BEGIN MATERIAL TO PROCESS
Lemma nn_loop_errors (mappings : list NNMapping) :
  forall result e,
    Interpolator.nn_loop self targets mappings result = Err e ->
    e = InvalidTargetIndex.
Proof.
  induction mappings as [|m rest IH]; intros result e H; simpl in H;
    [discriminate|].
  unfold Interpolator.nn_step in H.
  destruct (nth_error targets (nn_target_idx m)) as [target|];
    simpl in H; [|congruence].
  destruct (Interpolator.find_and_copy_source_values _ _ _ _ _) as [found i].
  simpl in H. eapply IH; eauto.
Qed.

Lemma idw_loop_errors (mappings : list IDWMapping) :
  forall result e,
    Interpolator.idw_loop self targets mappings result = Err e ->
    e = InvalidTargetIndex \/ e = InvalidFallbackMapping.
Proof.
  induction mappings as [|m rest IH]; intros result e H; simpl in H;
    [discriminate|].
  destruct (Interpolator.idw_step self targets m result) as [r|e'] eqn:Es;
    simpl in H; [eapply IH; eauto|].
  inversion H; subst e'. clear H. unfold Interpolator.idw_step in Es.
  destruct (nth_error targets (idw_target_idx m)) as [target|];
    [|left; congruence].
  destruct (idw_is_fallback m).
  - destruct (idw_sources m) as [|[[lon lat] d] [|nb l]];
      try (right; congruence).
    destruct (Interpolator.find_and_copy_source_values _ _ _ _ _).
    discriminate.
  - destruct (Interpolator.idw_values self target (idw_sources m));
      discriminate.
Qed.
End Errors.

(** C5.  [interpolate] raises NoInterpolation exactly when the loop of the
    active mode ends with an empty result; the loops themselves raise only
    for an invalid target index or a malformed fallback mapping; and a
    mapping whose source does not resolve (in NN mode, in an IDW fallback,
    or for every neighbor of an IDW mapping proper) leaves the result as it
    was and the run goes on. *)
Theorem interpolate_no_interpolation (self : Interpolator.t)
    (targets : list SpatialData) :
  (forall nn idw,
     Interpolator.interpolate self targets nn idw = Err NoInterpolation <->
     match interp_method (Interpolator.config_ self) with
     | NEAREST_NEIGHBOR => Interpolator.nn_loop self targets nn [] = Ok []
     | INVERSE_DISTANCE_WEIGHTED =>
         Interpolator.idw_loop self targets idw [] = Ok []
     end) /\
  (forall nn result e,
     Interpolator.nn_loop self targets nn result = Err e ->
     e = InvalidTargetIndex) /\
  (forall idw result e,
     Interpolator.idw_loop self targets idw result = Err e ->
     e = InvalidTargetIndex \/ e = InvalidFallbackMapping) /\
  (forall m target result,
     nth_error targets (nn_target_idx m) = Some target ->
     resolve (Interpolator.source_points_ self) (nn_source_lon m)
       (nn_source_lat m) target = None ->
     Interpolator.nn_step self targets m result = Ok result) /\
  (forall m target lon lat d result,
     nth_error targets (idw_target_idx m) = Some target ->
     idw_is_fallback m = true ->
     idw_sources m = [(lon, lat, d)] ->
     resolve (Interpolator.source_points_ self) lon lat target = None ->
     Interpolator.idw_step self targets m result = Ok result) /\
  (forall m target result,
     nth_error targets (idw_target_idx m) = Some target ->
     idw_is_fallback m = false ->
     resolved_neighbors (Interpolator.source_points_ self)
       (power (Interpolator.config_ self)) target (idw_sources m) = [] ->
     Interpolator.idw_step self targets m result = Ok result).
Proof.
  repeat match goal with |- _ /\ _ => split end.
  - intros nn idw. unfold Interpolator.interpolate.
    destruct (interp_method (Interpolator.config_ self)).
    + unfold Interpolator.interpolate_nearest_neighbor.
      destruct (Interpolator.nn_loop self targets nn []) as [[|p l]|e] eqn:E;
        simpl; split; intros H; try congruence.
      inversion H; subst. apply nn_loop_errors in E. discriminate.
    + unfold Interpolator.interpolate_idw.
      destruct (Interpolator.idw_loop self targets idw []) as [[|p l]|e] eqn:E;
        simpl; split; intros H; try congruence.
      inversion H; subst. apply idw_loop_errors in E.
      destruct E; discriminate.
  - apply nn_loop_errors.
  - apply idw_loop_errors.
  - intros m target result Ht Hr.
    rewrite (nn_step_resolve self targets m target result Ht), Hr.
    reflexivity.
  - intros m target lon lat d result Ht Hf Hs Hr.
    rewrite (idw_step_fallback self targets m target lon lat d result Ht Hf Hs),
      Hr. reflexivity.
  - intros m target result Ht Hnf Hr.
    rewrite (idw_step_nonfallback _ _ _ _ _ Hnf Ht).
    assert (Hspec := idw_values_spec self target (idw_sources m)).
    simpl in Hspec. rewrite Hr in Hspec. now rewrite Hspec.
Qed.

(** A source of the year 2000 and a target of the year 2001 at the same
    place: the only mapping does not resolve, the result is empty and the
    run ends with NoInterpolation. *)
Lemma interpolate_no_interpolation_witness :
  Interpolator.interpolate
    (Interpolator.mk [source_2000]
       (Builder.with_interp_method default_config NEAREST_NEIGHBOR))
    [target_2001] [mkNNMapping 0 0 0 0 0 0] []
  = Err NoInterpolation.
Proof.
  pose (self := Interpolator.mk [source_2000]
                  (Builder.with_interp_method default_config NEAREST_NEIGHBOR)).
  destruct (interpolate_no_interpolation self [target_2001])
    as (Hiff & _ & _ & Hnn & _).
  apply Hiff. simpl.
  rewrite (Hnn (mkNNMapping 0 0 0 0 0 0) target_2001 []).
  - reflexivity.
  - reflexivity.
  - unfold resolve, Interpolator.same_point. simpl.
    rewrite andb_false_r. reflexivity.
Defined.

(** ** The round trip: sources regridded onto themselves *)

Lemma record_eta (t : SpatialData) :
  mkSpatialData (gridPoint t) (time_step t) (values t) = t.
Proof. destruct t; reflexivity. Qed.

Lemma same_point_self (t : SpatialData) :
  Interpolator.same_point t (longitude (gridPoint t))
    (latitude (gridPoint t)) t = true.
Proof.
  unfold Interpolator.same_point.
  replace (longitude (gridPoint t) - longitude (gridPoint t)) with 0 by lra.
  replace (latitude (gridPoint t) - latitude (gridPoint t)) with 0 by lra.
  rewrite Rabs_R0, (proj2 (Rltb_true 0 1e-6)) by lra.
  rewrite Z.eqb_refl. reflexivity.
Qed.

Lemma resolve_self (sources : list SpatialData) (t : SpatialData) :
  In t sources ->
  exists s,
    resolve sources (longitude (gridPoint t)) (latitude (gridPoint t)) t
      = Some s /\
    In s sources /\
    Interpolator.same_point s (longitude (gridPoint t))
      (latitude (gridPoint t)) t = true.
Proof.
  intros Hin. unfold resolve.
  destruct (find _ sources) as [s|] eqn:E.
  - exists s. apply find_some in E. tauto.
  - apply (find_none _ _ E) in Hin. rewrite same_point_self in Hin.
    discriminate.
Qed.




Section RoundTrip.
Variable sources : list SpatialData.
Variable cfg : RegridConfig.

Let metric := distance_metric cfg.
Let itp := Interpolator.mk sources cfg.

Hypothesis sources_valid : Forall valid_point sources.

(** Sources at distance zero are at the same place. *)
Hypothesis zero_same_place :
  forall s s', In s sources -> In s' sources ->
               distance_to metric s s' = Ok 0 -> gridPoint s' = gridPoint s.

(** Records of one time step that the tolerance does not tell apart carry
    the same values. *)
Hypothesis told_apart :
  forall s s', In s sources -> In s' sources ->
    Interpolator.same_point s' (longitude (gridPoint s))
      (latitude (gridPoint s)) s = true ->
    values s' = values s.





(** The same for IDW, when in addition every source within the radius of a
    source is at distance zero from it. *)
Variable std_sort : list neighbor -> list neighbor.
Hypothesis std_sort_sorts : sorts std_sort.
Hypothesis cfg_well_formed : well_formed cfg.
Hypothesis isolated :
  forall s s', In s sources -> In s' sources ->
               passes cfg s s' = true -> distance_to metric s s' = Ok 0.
END MATERIAL TO PROCESS
BEGIN MATERIAL TO PROCESS
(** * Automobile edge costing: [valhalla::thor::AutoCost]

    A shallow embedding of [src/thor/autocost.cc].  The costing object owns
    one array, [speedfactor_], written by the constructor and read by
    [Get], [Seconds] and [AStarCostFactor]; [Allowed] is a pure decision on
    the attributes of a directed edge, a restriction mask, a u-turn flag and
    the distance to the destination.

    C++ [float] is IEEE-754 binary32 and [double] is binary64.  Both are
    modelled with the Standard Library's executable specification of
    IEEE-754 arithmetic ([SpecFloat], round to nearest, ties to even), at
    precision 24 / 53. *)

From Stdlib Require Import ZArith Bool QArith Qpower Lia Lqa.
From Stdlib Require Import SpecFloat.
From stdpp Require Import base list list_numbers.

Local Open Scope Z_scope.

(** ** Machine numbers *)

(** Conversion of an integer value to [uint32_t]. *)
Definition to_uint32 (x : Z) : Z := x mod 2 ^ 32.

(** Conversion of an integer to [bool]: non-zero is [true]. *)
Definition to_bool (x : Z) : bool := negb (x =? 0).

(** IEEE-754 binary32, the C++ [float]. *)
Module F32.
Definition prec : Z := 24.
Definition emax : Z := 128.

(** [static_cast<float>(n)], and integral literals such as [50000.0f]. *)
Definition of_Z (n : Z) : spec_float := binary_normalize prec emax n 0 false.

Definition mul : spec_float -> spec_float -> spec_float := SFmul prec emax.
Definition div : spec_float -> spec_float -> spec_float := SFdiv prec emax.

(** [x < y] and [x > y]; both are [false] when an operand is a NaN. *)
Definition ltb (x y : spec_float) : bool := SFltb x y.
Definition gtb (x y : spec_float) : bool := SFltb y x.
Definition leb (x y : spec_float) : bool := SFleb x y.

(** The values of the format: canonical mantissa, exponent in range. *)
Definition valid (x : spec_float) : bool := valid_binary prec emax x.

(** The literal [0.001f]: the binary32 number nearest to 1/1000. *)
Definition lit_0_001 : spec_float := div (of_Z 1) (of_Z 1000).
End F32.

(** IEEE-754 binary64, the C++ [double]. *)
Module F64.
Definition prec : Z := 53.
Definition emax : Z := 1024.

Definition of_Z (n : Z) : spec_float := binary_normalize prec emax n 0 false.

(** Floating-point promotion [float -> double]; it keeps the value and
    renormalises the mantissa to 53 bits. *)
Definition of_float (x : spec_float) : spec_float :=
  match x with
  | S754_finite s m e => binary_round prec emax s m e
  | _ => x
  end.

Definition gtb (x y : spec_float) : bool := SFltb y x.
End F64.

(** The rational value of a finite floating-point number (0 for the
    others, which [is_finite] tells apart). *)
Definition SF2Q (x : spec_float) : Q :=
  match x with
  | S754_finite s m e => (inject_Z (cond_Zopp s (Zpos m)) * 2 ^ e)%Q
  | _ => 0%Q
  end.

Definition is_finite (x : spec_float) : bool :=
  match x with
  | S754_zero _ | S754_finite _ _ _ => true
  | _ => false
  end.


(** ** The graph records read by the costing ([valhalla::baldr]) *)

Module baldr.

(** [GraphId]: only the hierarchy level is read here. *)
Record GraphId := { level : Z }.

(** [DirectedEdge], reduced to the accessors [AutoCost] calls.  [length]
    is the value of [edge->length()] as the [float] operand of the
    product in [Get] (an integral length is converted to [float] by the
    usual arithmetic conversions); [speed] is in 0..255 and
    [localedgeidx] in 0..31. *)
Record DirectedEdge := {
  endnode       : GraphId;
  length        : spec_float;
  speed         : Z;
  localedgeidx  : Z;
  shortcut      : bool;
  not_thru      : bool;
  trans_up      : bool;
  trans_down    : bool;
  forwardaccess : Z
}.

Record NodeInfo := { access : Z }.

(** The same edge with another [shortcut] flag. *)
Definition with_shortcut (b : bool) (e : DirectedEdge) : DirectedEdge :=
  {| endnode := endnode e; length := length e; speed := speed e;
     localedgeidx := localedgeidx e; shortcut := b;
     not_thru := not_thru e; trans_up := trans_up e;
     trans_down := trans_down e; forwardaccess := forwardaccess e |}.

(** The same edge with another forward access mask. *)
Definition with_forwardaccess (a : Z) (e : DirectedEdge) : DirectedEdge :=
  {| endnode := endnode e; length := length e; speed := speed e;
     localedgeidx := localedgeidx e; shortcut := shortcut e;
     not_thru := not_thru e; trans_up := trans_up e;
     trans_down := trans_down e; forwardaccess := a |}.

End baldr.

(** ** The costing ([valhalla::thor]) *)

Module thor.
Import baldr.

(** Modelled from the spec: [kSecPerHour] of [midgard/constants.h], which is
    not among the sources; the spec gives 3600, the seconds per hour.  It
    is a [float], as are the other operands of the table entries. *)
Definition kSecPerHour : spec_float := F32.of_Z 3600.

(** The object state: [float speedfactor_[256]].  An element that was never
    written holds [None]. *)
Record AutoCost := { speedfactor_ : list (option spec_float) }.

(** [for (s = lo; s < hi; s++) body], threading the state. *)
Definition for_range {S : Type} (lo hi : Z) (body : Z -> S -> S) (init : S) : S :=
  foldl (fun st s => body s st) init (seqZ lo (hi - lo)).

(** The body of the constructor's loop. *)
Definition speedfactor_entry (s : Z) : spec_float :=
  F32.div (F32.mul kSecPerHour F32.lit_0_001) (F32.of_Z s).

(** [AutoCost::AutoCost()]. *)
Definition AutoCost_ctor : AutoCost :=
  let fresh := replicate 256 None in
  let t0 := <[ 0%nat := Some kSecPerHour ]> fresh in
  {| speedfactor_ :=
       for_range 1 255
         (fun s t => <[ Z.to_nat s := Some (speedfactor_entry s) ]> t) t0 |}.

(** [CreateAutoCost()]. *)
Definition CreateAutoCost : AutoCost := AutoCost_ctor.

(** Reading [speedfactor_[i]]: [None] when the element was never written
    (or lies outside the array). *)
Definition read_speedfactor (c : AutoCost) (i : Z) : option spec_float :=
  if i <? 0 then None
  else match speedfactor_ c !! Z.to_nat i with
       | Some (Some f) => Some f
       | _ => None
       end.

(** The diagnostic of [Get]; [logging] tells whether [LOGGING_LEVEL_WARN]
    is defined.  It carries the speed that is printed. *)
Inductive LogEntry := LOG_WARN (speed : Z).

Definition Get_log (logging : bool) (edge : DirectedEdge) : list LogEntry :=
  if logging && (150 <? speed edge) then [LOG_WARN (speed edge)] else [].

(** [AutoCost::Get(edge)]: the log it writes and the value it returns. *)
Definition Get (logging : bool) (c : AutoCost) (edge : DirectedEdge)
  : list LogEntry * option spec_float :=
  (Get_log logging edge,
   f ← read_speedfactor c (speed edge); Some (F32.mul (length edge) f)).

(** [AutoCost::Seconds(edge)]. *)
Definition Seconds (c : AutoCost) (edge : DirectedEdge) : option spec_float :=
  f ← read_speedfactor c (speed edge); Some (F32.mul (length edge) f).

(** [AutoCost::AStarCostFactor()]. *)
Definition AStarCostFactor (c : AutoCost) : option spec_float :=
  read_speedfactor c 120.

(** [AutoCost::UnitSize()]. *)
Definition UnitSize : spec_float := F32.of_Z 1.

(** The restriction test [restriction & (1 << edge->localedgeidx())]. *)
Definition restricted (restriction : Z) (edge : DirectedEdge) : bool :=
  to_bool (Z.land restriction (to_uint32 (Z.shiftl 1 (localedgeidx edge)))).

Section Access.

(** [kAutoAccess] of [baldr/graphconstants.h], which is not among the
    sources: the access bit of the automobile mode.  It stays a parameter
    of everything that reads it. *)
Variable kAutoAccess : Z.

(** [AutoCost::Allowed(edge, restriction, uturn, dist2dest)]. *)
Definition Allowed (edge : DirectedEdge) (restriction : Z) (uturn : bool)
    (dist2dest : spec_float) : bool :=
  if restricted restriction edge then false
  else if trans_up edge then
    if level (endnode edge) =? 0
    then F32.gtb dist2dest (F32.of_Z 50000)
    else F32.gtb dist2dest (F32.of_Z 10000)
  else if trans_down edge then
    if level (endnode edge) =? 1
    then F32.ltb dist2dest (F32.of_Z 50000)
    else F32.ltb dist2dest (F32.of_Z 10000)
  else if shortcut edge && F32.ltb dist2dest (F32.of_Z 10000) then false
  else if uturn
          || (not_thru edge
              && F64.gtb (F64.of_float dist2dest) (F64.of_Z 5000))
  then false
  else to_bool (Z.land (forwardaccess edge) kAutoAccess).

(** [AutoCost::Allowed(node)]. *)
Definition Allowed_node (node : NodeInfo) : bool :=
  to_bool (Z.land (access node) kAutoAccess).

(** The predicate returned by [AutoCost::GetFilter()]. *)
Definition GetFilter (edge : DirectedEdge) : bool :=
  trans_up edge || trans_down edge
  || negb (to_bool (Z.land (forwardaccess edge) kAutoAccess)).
END MATERIAL TO PROCESS
» TASK OBJECTIVE: Reproduce the lines of the entries above from the one with "rewrite (Hnn (mkNNMapping" to the one with "Lemma record_eta (t", both included, exactly and without any other line.

» EXERCISE ANSWER:
  rewrite (Hnn (mkNNMapping 0 0 0 0 0 0) target_2001 []).
  - reflexivity.
  - reflexivity.
  - unfold resolve, Interpolator.same_point. simpl.
    rewrite andb_false_r. reflexivity.
Defined.

(** ** The round trip: sources regridded onto themselves *)

Lemma record_eta (t : SpatialData) :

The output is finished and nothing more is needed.